4. The above record was reviewed with the ED Nurse Manager on 04/29/15 at 11:30 a.m. and she stated she concurred with the findings.
|VIOLATION: APPROPRIATE TRANSFER||Tag No: A2409|
|Based on document review, record review and staff interview it was determined the facility failed to provide stabilizing treatment within its capability and capacity, and to enact an appropriate transfer for one (1) of twenty (20) records reviewed (Patient #1). This failure has the potential to negatively impact all patients when an inappropriate transfer is enacted without providing stabilizing treatment to minimize risks to the individual's health.
1. The Hospital Policy titled, "Patient Transfer", last reviewed on 3/13, states, in part: "It is the intent of this facility to provide the receiving medical facility with all medical records (or copies thereof), and any pertinent medical documentation related to the medical condition of the patient being transferred. It is of VITAL importance that the physician documents the risks versus the benefits of transfer, and this information be discussed with the patient being transferred by the physician. It is also of VITAL importance the patient's condition be documented by the physician prior to transfer. Copies of all pertinent medical records and a transfer form shall accompany the patient to the receiving medical facility. The facility should telephone a report to the Registered Nurse (RN) on duty in the Emergency Department (ED) prior to the patient leaving the facility, and transfer the patient with qualified personnel and transportation equipment as required, including the use of necessary medically appropriate life support measures."

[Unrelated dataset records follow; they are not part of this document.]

(** C9, amended.  In a sweep over a store without duplicate identifiers,
    whatever lookups fail and whatever storage calls throw in the
    iterations, the sweep returns normally and every watched entity is
    treated according to its own lookup and its own fault only: an entity
    whose iteration has no fault is processed as in a sweep without
    faults (left alone if its lookup failed, refreshed and announced by
    the policy otherwise); an entity whose lookup failed or whose status
    update threw has its record, ledger entry and notifications as before;
    an entity for which [shouldNotify] threw has been stored as live with
    its stream, without notification; one for which [markNotified] threw
    has been stored as live and announced, without ledger entry.  The
    [try] block throws at once, leaving the world as it was, when the
    lookup fails or the update throws, and does not throw when the lookup
    answers and no storage call throws.  When no storage call throws at
    all the sweep is [checkAllStreamers]. *)
Theorem failure_is_isolated (faults : string -> Fault) (env : Env)
    (w : World) :
  NoDup (ids (data_of (disk w))) ->
  let w' := after (checkAllStreamersUnder faults env) w in
  fst (checkAllStreamersUnder faults env w) = Normal tt /\
  (forall a e, entityOf a w = Some e -> faults a = NoFault ->
     entityOf a w' = Some (entityStep (helix_streams env a) (clock env a) e)) /\
  (forall a e, entityOf a w = Some e ->
     failed (helix_streams env a) = true \/ faults a = FaultInUpdate ->
     entityOf a w' = Some e) /\
  (forall a s last n streamInfo rest,
     entityOf a w = Some (s, last, n) ->
     helix_streams env a = Ok (streamInfo :: rest) ->
     isLive s = false ->
     (faults a = FaultInShouldNotify ->
        entityOf a w' = Some (setStatus true (Some streamInfo) s, last, n)) /\
     (faults a = FaultInMarkNotified ->
        decision last (Twitch.started_at streamInfo) = true ->
        entityOf a w' = Some (setStatus true (Some streamInfo) s, last, S n))) /\
  (forall s w0,
     (failed (helix_streams env (id s)) = true \/
      faults (id s) = FaultInUpdate ->
        exists e, checkStreamerTryUnder (faults (id s)) env s w0 = (Throw e, w0)) /\
     (failed (helix_streams env (id s)) = false -> faults (id s) = NoFault ->
        fst (checkStreamerTryUnder (faults (id s)) env s w0) = Normal tt)) /\
  ((forall a, faults a = NoFault) ->
     checkAllStreamersUnder faults env w = checkAllStreamers env w).
Proof.
  intros Hnd w'. subst w'.
  split; [|split; [|split; [|split; [|split]]]];
    [| | | | |apply checkAllStreamersUnder_NoFault].
  - destruct (checkAllStreamersUnder_effect faults env w) as (w' & E & _).
    by rewrite E.
  - intros a e He Hf. rewrite (sweepUnder_entity faults env w a e Hnd He), Hf.
    by rewrite entityStepUnder_NoFault.
  - intros a e He Hcase. rewrite (sweepUnder_entity faults env w a e Hnd He).
    destruct e as [[s last] n]. unfold entityStepUnder.
    destruct Hcase as [->| ->]; [reflexivity|]. cbn [inUpdate].
    by rewrite orb_true_r.
  - intros a s last n i rest He Hh Hl. split.
    + intros Hf. rewrite (sweepUnder_entity faults env w a _ Hnd He), Hf, Hh.
      unfold entityStepUnder. cbn [failed inUpdate inShouldNotify orb negb].
      by rewrite andb_false_r.
    + intros Hf Hd. rewrite (sweepUnder_entity faults env w a _ Hnd He), Hf, Hh.
      unfold entityStepUnder.
      cbn [failed inUpdate inShouldNotify inMarkNotified orb negb].
      by rewrite Hl, Hd.
  - intros s w0.
    destruct (checkStreamerTryUnder_effect (faults (id s)) env s w0)
      as (r & w1 & E & _ & Hthrow & Hok).
    rewrite E. split.
    + intros Hcase.
      destruct Hthrow as [-> [e ->]]; [|eauto].
      destruct Hcase as [->| ->]; [reflexivity | apply orb_true_r].
    + intros Hf Hn. cbn [fst]. by apply Hok.
Qed.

2. Review of Patient #1's medical record revealed the ED physician documented the patient as being stable for transfer without performing the required medical exam for a woman in labor. Treatment was not provided to minimize the risks of transfer and the ED physician did not obtain the consent of the receiving hospital to accept the transfer before the patient left the facility. The patient's chart was completed after she had left the facility by ambulance and all pertinent records were not sent with her to the receiving hospital. The patient was transferred by ambulance with only Basic Life Support certified personnel, and there was no ongoing monitoring for fetal heart tones. The patient left the facility at 9:22 p.m. and delivered the infant in the ambulance at 9:30 p.m.
3. During a telephone interview conducted on 04/29/15 at 10:00 a.m. with the ED physician, he stated: "I did not contact the receiving facility about the transfer. I assumed the triage RN had already given report to the ED physician. I felt the patient was stable enough for transfer because we were on Obstetric Diversion and did not have sufficient staff to provide care for the mother and baby if she would deliver in the ED. I did contact the facility to speak with the ED physician after the patient had left by ambulance."

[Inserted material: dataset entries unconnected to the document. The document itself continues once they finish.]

(* ===== verification/Prelude.v ===== *)
(** * Verification of mini-debugger

    mini-debugger is an x86-64 Linux debugger: it launches or attaches to a process with
    [ptrace], sets software breakpoints and one hardware watchpoint, follows forks, threads
    and [exec], steps by source line, keeps breakpoints pending until the dynamic loader maps
    their module, unwinds the stack and inspects core files.  This library models the
    program's own code, file by file, and proves what each part promises.

    ** How the model reads

    C++ code becomes executable Gallina.  An expression that may throw is a [res]: a value, an
    exception with its class and message, undefined behaviour ([Undef]) or, for a loop given a
    bound, [OutOfFuel].  A method is a function of the monad [M S] on the state [S] of its
    object; what it changed before it threw stays changed.  Machine integers are values of
    [Z] with their wrap-around written out ([u64], [i64], [to_signed]); bytes are
    [Byte.byte]; a [std::map] is a [gmap] visited in key order.  A comment
    [(* src/dir/file:A-B symbol *)] before a definition names the lines it translates.

    The kernel is not code of the repository.  [Machine.Kernel] is the interface of the
    requests the program makes, [KernelLaws] and [DetachLaws] their documented behaviour, [SimKernel] a
    concrete kernel with all of it, on which the witnesses run.  The file system is
    [ElfFormat.Host], [FileAccess], [ProcMaps] and [ModuleMap.FileIdentity].  The
    core session and the core command line are written against the interface
    [LocalValue.LocalInspection]; [InlineValues.SourceLookup] is its instance, the DWARF
    source lookup of the repository.

    ** The parts

    - Foundations: [Prelude] (outcomes, the monad, the frameworks [settles], [yields],
      [preserves] and [post] with their tactics), [Machine], [SimKernel], [Paths]
      ([std::filesystem::path]), [ByteReader] (bounds-checked readers, LEB128), [ElfFormat].
    - Live process: [Ptrace] (ptrace/ptrace.cpp), [Process] (process/), [DebuggerState],
      [Debugger], [DebuggerWait] (debugger/, registers/, breakpoints/breakpoint.hpp).
      [dst] is the debugger object over a world; a [domain] is what the object keeps per
      followed process.
    - Users of the debugger: [Loader] (loader/deferred_symbol_breakpoints.cpp, on [lst]),
      [Registry] (breakpoints/user_breakpoint_registry.hpp, on [rst]), [SourceStep]
      (source/source_step.cpp, source_finish.cpp), [CallDecoder] (x86/),
      [FramePointer] and [Unwind] (unwind/), [ModuleMap] (the modules of unwind/cfi.cpp).
    - Files: [Elf], [Core], [CoreExtras] (elf/, snapshot/startup.hpp), [EhFrame],
      [EhFrameSignal] (dwarf/eh_frame.cpp, eh_frame_signal.hpp), [LineTable], [SourceLines]
      (dwarf/line_table.cpp), [SourcePath] (source/source_path.hpp), [ModulePath]
      (snapshot/module_path.hpp).
    - Core inspection: [SignalContext], [SnapshotMemory], [Inspection], [Session]
      (snapshot/), [LocalValue], [InlineMember] (dwarf/local_value.hpp, inline_member.hpp).
    - DWARF source lookup (dwarf/source_lookup.cpp, source_lookup_impl.inc,
      source_lookup_snapshot_impl.inc): [DebugInfo] reads units, abbreviations and entries;
      [DebugScopes] finds the scopes and inline calls of an address and the variables they
      hold; [DebugTypes] resolves types, [DebugValues] location lists, the bytes of a
      value and the one variable of a name; [SnapshotValues] and [InlineValues]
      read it from a core, [LiveValues] from the stopped process.
    - Core command line (cli/core_main.cpp): [CliText] (number texts, stream formats) and
      [CoreCli] (arguments, command loop, commands, everything printed).
    - Live command line (cli/main.cpp): [LivePrint] (the session [live_cli] and everything
      printed) and [LiveCli] (arguments, command loop, every command, the destructors at the
      end; the objects of a map are destroyed in key order).

    ** What is proved

    - The debugger object ([DebuggerInvariants], [DebuggerReach]): its tables stay
      consistent along every sequence of calls, exceptions included.
    - Breakpoints are transparent ([Breakpoints]): the user's view of
      memory, with the original byte under every trap byte, is the specification; every
      operation is a step on that view.  The watchpoint leaves the other debug registers
      alone and puts back what it changed ([Watchpoints]).
    - The loops return ([Termination], [LoaderReturns]): on a kernel with finitely many
      events they end in a stop, an exception or a named undefined behaviour, no bound above
      that number is reached, and a stop reports the event that was waited for.
    - Deferred breakpoints and the registry ([LoaderProofs], [RegistryProofs]): requests and
      installed breakpoints agree whatever the loader reports; adding and removing a
      breakpoint is a round trip.
    - Source motion ([SourceMotionProofs]): a step stops at the first change of line, and
      [next] and [finish] leave no breakpoint of their own behind.
    - Unwinding ([CfaProgram], [UnwindProofs], [FramePointer],
      [EhFrameSignalProofs]): the interpreter of CFA programs implements the table
      semantics of DWARF, a backtrace is a chain of callers up the stack, and signal
      frames are told from ordinary ones consistently.
    - Parsers ([ElfProofs], [CoreProofs], [LineTableProofs],
      [ModulePathProofs], [EhFrameProofs]): on any bytes they return or throw, never read
      outside the file, and what they return is well formed; lookups are exact.
    - Core inspection ([SnapshotMemoryProofs], [InspectionProofs], [SessionProofs],
      [InlineMemberProofs]): bytes come from the core or, when it has none of them, from
      the runtime file; traces are chains of callers whose frames pass the session's
      checks; the selection of a session stays valid; a selected member lies inside its owner.
    - DWARF source lookup: the flat list of entries is the forest the bytes encode
      ([DebugTree]); the inline chain and the visible variables of an address are those its
      scopes give ([DebugScopesProofs]); a resolved type is bounded, with every member in its
      structure ([DebugTypesProofs]); a value is a function of its bytes
      ([DebugValuesProofs]) and a member the slice at its place ([DebugMemberProofs]);
      reading a variable returns or throws, from a core ([DebugInfoProofs],
      [DebugLookupProofs], [SnapshotValuesProofs]) and from the stopped process, which it
      leaves as it was ([LiveValuesProofs]).
    - Core command line ([CliTextProofs], [CoreCliProofs]): no command changes the session
      beyond its selection, the exit status says how it ended, printed numbers are read back.
    - Live command line ([LiveCliProofs]): a command that inspects the stopped thread always
      comes back to the prompt and changes nothing but the output and the selected frame.
    - A whole live session ([LiveSession], [LiveEnd]): whatever the user types, the debugger
      object and the registry stay objects their own calls can reach; a breakpoint set and
      deleted at the prompt leaves every byte as it was; the selected frame is one of the
      current stop; leaving an attached process gives it back the memory its user saw and
      releases each of its threads, however the command loop ended.

    ** Bounds

    A parser's loop is given as many turns as the bytes it can still consume, and every turn
    consumes one; a walk up the stack has as many turns as its frame limit.  That they are
    enough is part of the totality theorems ([settles], [yields]: never [OutOfFuel]).  The
    loops that wait for the kernel take their bound as an argument [fuel]; [FiniteEvents]
    gives the number of turns after which they have returned.

    ** Not modelled

    - That the discovery of inline calls ends without overflow is not claimed: it runs the
      line-table program, whose line register overflows on crafted input
      ([LineTableProofs.advance_line_overflows]).
    - Overloads that only pass a default argument or a line table the callee ignores; the
      truncation of a link longer than 4096 bytes in [finish]; an instruction limit of
      [SIZE_MAX], which the model's steps take as any other limit.
    - Memory exhaustion ([std::bad_alloc], and the [std::length_error] of reserving room for
      more than 2^63 - 1 bytes) and concurrency: the program is single-threaded. *)

From stdpp Require Export prelude gmap strings list sorting.
From Stdlib Require Export ZArith Lia Ascii.
From Stdlib.Strings Require Export Byte.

4. Documentation in the medical record revealed the ED physician did not contact the receiving facility to obtain consent for the transfer. The patient's medical records, including the transfer forms, were faxed to the receiving facility after the patient actually left the hospital by ambulance. Documentation was present in the medical record of the physician contacting the facility after the patient had already left by ambulance.
5. The above record was reviewed with the ED Nurse Manager on 04/29/15 at 11:30 a.m. and she concurred with the findings.